The cell-hydrogel complex was fixed with 4% PFA for 30 min. The complex was infiltrated with 60% isopropanol for 30 min. Oil Red O (Sigma, #O0625) was used for staining for 60 min. The complex was washed three times with PBS, each time for 5 min. It was then washed with 60% isopropanol for 60 s to remove excess stain. Finally, it was rinsed with PBS for 5 min and observed under a microscope.

RNA extraction

After the cells were separated from the hydrogel, RNA was extracted using an RNA extraction kit (Tiangen, DP419). The RNA concentration was measured using a NanoDrop 2000 (Thermo Scientific, USA).
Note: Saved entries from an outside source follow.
(** X23.  An account whose profile shows no Gold subscription: when the
    database works, the client is there and every request of the startup
    pattern succeeds, the run marks the account as banned and sends no
    like; the session is closed, and, closed twice (by the branch and by
    the [finally] clause), it adds its requests twice to the total of the
    account. *)
Theorem non_gold_account_is_banned (env : Env) (config : Config)
    (table : gmap string (list RequestPattern)) (patterns : list RequestPattern)
    (fuel : nat) (account : Account) (w : World) (p : ProfileData) (row : AccountRow) :
  let session_id := sessions_sequence (db w) + 1 in
  let w' := (process_single_account_enhanced env config table fuel account w).1 in
  (∀ n, db_available env n = true) →
  0 <= sessions_sequence (db w) →
  initialize_api env (now (start_enhanced_session env (id account) w).1) = true →
  table !! "startup" = Some patterns →
  (∀ n endpoint method, request_ok env n endpoint method = true) →
  (∀ n, profile env n = answers (Some p)) →
  is_gold p = false →
  accounts (db w) !! id account = Some row →
  ∃ session_row account_row,
    enhanced_sessions (db w') !! session_id = Some session_row
    ∧ is_Some (row_session_end session_row)
    ∧ accounts (db w') !! id account = Some account_row
    ∧ acct_status account_row = "banned"%string
    ∧ acct_total_requests account_row
      = acct_total_requests row + 2 * row_requests_made session_row
    ∧ omap liked_user (trace w') = omap liked_user (trace w).
Proof.
  intros sid w' Hdb Hseq Hapi Hlookup Hok Hprofile Hgold Hrow.
  assert (Hrun : ∃ w1 stats1 srow arow,
    w' = end_enhanced_session env config (id account) sid stats1
           (end_enhanced_session env config (id account) sid stats1
              (_mark_account_banned env (id account) (emit (EvCall call_profile) w1)))
    ∧ is_Some (start_time (current_session w1))
    ∧ enhanced_sessions (db w1) !! sid = Some srow
    ∧ accounts (db w1) !! id account = Some arow
    ∧ acct_total_requests arow = acct_total_requests row
    ∧ omap liked_user (trace w1) = omap liked_user (trace w)).
  { subst w'. unfold process_single_account_enhanced.
    assert (Hstart : start_enhanced_session env (id account) w
                     = ((start_enhanced_session env (id account) w).1, sid)).
    { unfold start_enhanced_session. cbn [with_session now trace]. by rewrite Hdb. }
    rewrite Hstart. destruct (Z.eqb_spec sid 0) as [H0|_]; [subst sid; lia|].
    rewrite Hapi. cbn [negb].
    unfold catch, session_body.
    rewrite bindM_unfold. unfold on_world at 1, modify. cbv beta iota. cbn [fst snd].
    set (s0 := session_entry env account w).
    assert (Hs0 : phase (current_session s0.1) = STARTUP
                  ∧ is_Some (start_time (current_session s0.1))
                  ∧ trace s0.1 = trace w ++ [EvCall call_initialize]
                  ∧ (∃ srow, enhanced_sessions (db s0.1) !! sid = Some srow)
                  ∧ (∃ arow, accounts (db s0.1) !! id account = Some arow
                             ∧ acct_total_requests arow = acct_total_requests row)).
    { subst s0. unfold session_entry, start_enhanced_session.
      cbn [with_session now trace fst]. rewrite Hdb.
      cbn [fst with_db with_session emit trace db current_session phase start_time
           request_count enhanced_sessions accounts].
      split; [done|]. split; [by eexists|]. split; [done|].
      split; [eexists; apply lookup_insert_eq|].
      rewrite lookup_alter_eq, Hrow. by eexists. }
    destruct Hs0 as (Hphase & Hstarted & Htrace & [srow Hsrow] & [arow [Harow Htotal]]).
    destruct s0 as [w0 stats0]. cbn [fst snd] in *.
    assert (Htrans : transition_session_phase env config STARTUP (id account) w0 = w0).
    { unfold transition_session_phase. rewrite Hphase. by rewrite bool_decide_eq_true_2. }
    rewrite Htrans.
    destruct (execute_request_pattern_quiet env config table "startup" patterns
                (id account) sid w0 Hok Hlookup)
      as (w1 & results & Hexec & Hsucc & Herr & Hdb1 & Hst1 & Hph1 & evs1 & Htr1 & Hlk1).
    rewrite bindM_unfold. cbn [fst snd]. rewrite Hexec.
    rewrite !bindM_unfold. unfold on_stats at 1 2, modify. cbv beta iota. cbn [fst snd].
    rewrite Hsucc, Herr. cbn [negb orb]. change (2 <? 0) with false. cbv iota.
    rewrite bindM_unfold. cbv beta iota. cbn [fst snd].
    rewrite (bindM_unfold (call (profile env) call_profile)).
    change (call (profile env) call_profile ?s)
      with ((emit (EvCall call_profile) s.1, s.2), of_reply (profile env (now s.1))).
    cbn [fst snd]. rewrite Hprofile. cbn [of_reply]. rewrite Hgold. cbn [negb].
    rewrite (bindM_unfold (on_world _)). unfold on_world at 1, modify, finish.
    cbv beta iota. cbn [fst snd].
    eexists w1, _, srow, arow. split; [reflexivity|].
    rewrite Hst1, Hdb1, Htr1, Htrace, !omap_app, Hlk1.
    cbn [omap list_omap liked_user]. by rewrite !app_nil_r. }
  destruct Hrun as (w1 & stats1 & srow & arow & -> & [started Hstarted] & Hsrow & Harow
                    & Htotal & Hlikes).
  destruct (mark_banned_effect env (id account) (emit (EvCall call_profile) w1) arow Hdb Harow)
    as (Hcs2 & Htr2 & Hse2 & arow2 & Harow2 & Hbanned2 & Htotal2).
  set (w2 := _mark_account_banned env (id account) (emit (EvCall call_profile) w1)) in *.
  assert (Hstarted2 : start_time (current_session w2) = Some started) by by rewrite Hcs2.
  assert (Hsrow2 : enhanced_sessions (db w2) !! sid = Some srow) by by rewrite Hse2.
  destruct (end_session_effect env config (id account) sid stats1 w2 started srow arow2
              Hdb Hstarted2 Hsrow2 Harow2)
    as (Hcs3 & Htr3 & (srow3 & Hsrow3 & _ & _) & arow3 & Harow3 & Hbanned3 & Htotal3).
  set (w3 := end_enhanced_session env config (id account) sid stats1 w2) in *.
  assert (Hstarted3 : start_time (current_session w3) = Some started) by by rewrite Hcs3.
  destruct (end_session_effect env config (id account) sid stats1 w3 started srow3 arow3
              Hdb Hstarted3 Hsrow3 Harow3)
    as (Hcs4 & Htr4 & (srow4 & Hsrow4 & Hend4 & Hmade4) & arow4 & Harow4 & Hbanned4 & Htotal4).
  exists srow4, arow4. split; [done|]. split; [done|]. split; [done|].
  split; [congruence|]. split.
  - rewrite Htotal4, Htotal3, Htotal2, Htotal, Hmade4, Hcs3. lia.
  - rewrite Htr4, Htr3, Htr2. cbn [emit trace]. rewrite !omap_app.
    cbn [omap list_omap liked_user]. by rewrite !app_nil_r.
Qed.

Lemma non_gold_account_is_banned_witness :
  ∃ session_row account_row,
    enhanced_sessions
      (db (process_single_account_enhanced Scenario.env_free_account Sample.config
             REQUEST_PATTERNS 1 Sample.account Sample.world).1)
      !! (sessions_sequence (db Sample.world) + 1) = Some session_row
    ∧ is_Some (row_session_end session_row)
    ∧ accounts
        (db (process_single_account_enhanced Scenario.env_free_account Sample.config
               REQUEST_PATTERNS 1 Sample.account Sample.world).1)
        !! id Sample.account = Some account_row
    ∧ acct_status account_row = "banned"%string
    ∧ acct_total_requests account_row
      = acct_total_requests Sample.account_row + 2 * row_requests_made session_row
    ∧ omap liked_user
        (trace (process_single_account_enhanced Scenario.env_free_account Sample.config
                  REQUEST_PATTERNS 1 Sample.account Sample.world).1)
      = omap liked_user (trace Sample.world).
Proof.
  apply (non_gold_account_is_banned Scenario.env_free_account Sample.config
           REQUEST_PATTERNS (default [] (REQUEST_PATTERNS !! "startup")) 1
           Sample.account Sample.world
           {| is_gold := false; gold_expires_at := None |} Sample.account_row).
  - intros n. reflexivity.
  - by vm_compute.
  - reflexivity.
  - by vm_compute.
  - intros n endpoint method. reflexivity.
  - intros n. reflexivity.
  - reflexivity.
  - reflexivity.
Defined.

Lemma session_always_closed_witness :
  ∃ row t,
    enhanced_sessions
      (db (process_single_account_enhanced Sample.env Sample.config REQUEST_PATTERNS 1
             Sample.account Sample.world).1)
    = <[sessions_sequence (db Sample.world) + 1 := row]>
        (enhanced_sessions (db Sample.world))
    ∧ row_account_id row = id Sample.account
    ∧ row_session_end row = Some (clock Sample.env t).
Proof.
  apply (session_always_closed Sample.env Sample.config REQUEST_PATTERNS 1
           Sample.account Sample.world).
  - by vm_compute.
  - intros n. reflexivity.
  - by vm_compute.
Defined.

(** X24.  When the database cannot be reached as the session starts, the
    run ends there: it returns, the only event is the error line of
    [start_enhanced_session], so no call goes to the service, and the
    database is as it was. *)
Theorem database_down_at_start_stops_run (env : Env) (config : Config)
    (table : gmap string (list RequestPattern)) (fuel : nat) (account : Account)
    (w : World) :
  db_available env (now w) = false →
  ∃ w',
    process_single_account_enhanced env config table fuel account w = (w', Returns tt)
    ∧ trace w' = trace w ++ [EvLog ERROR (msg_database_error "start_enhanced_session")]
    ∧ db w' = db w
    ∧ start_time (current_session w') = Some (clock env (now w)).
Proof.
  intros Hdown. unfold process_single_account_enhanced, start_enhanced_session.
  change (now (with_session ?f w)) with (now w). rewrite Hdown. cbn [Z.eqb].
  by eexists.
Qed.

Lemma database_down_at_start_stops_run_witness :
  ∃ w',
    process_single_account_enhanced Scenario.env_database_down Sample.config
      REQUEST_PATTERNS 1 Sample.account Sample.world = (w', Returns tt)
    ∧ trace w' = trace Sample.world
                 ++ [EvLog ERROR (msg_database_error "start_enhanced_session")]
    ∧ db w' = db Sample.world
    ∧ start_time (current_session w')
      = Some (clock Scenario.env_database_down (now Sample.world)).
Proof.
  apply (database_down_at_start_stops_run Scenario.env_database_down Sample.config
           REQUEST_PATTERNS 1 Sample.account Sample.world).
  reflexivity.
Defined.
Quantitative Real-Time PCR

The extracted RNA was reverse transcribed into single-stranded cDNA using an RT reagent kit (Yugong Bio, EG15133S), with an RNA input amount of 500-800 ng. Real-time quantitative PCR was performed using SYBR Green Mix (Accurate Bio, A5A0923) following the manufacturer’s instructions. Expression was normalized to GAPDH using delta-delta-CT method. For comparisons of the expression, we used a one-tailed Student’s t-test. The error bars indicate the SEM. The RT-qPCR primers are described in Table 1.
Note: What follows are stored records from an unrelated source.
(** With sequentialInit and pkg-b's task never woken, pkg-a's release does
    not make the run return. *)
Lemma unwoken_pkg_b_blocks_the_sample :
  let flags := VObj Plain [("sequentialInit", VBool true)] in
  let schedule := [Wake 0; Settle 0 (Resolve Sample.a_release);
                   Settle 1 (Resolve Skipped)] in
  let st := @multiSemanticRelease Sample.host Sample.two_packages VUndef
              Sample.no_settings flags schedule in
  st_tasks st = [Done; WaitReady]
  /\ nth_error (st_tasks st) 1 = Some WaitReady
  /\ invocations 1 (st_trace st) = []
  /\ (exists p, nth_error (st_packages st) 1 = Some p /\ result p = None)
  /\ forall ps, st_main st <> Returned ps.
Proof.
  split; [reflexivity|].
  apply (@unwoken_task_blocks_the_run Sample.host Sample.two_packages VUndef
           Sample.no_settings
           (VObj Plain [("sequentialInit", VBool true)])
           [Wake 0; Settle 0 (Resolve Sample.a_release);
            Settle 1 (Resolve Skipped)] 1).
  - reflexivity.
  - vm_compute. lia.
  - intros [Hw|[Hw|[Hw|[]]]]; discriminate.
Defined.


End RunFacts.

(* ===================================================================== *)
(** ** [processFlags]: errors, keys and plain flags *)
(* ===================================================================== *)

Module FlagsFacts.
Import JS Lodash Cli JSFacts CliFacts MsrFacts PackageFacts.

(** *** Vocabulary *)



(** The key of the result a flag name is written under. *)
Definition top_key (name : string) : string := hd "" (flag_path name).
Table 1 List of primers of qPCR

Western Blotting

The cell pellet was collected, and a cell lysis buffer (Ncmbio, p70100) and protein lysis (Ncmbio, p001) were added at a volume ratio of 50:1. After lysing for 10 minutes, the mixture was centrifuged at 12,000 r/min for 5 min at 4 °C to obtain the protein supernatant. The proteins were denatured and separated by electrophoresis on a 10% ExpressCast PAGE (Ncmbio, P2012), followed by transfer to a polyvinylidene fluoride (PVDF) membrane (Merck, ISEQ00010). The PVDF membrane was blocked in blocking buffer (Ncmbio, p30500) for 10 minutes and washed three times with TBST (Yugong Bio, CP17209M) for 10 min each. Then the PVDF membrane was incubated with MHC antibody diluted 1:1000 and GAPDH antibody (abclonal, AC027) diluted 1:1000 at 4 °C for 6 h, followed by three washes with TBST. Subsequently, the membrane was incubated with HRP Goat Anti-Mouse Anti-Rabbit IgG (abclonal, AS080) diluted 1:1000 at room temperature for 1 h and then washed with TBST. The visualization of blot signals on the PVDF membrane was performed using NcmECL Ultra (Ncmbio, P10100) on a C300 imaging system (Azure Biosystems, CA).

Western blot band intensities were quantified using ImageJ (1.8.0). The relative expression values (target protein/GAPDH) were used for statistical analysis.

Determination of fatty acid composition

Samples of cultured meat cells and pork hind leg muscle were taken, with four parallel samples set up for each group, and sent to Zhongke Zhidian Biotechnology Co., Ltd. for the determination of C8 to C22 fatty acid.

Statistics and Reproducibility

Statistical analyses were performed using the GraphPad Prism software. For comparisons between two independent groups, an unpaired two-tailed Student’s t-test was used. For experiments involving comparisons across three independent groups, one-way analysis of variance (ANOVA) was applied. Post hoc multiple comparisons were conducted using Tukey’s test to identify significant differences between time points. Measurements were obtained from independent biological replicates at each time point, with no repeated measurements on the same sample. All data are presented as mean ± standard deviation (SD). The sample size (n), statistical test used, and p-values are reported in the corresponding figure legends. The significance of differences is provided in the figure legends. Sample sizes ≥3. All key experiments were independently replicated at least three times with consistent results across replicates.

Material and data Availability

All newly generated plasmids in this study are available from the corresponding author upon request.

Reporting summary

Further information on research design is available in the Nature Portfolio Reporting Summary linked to this article.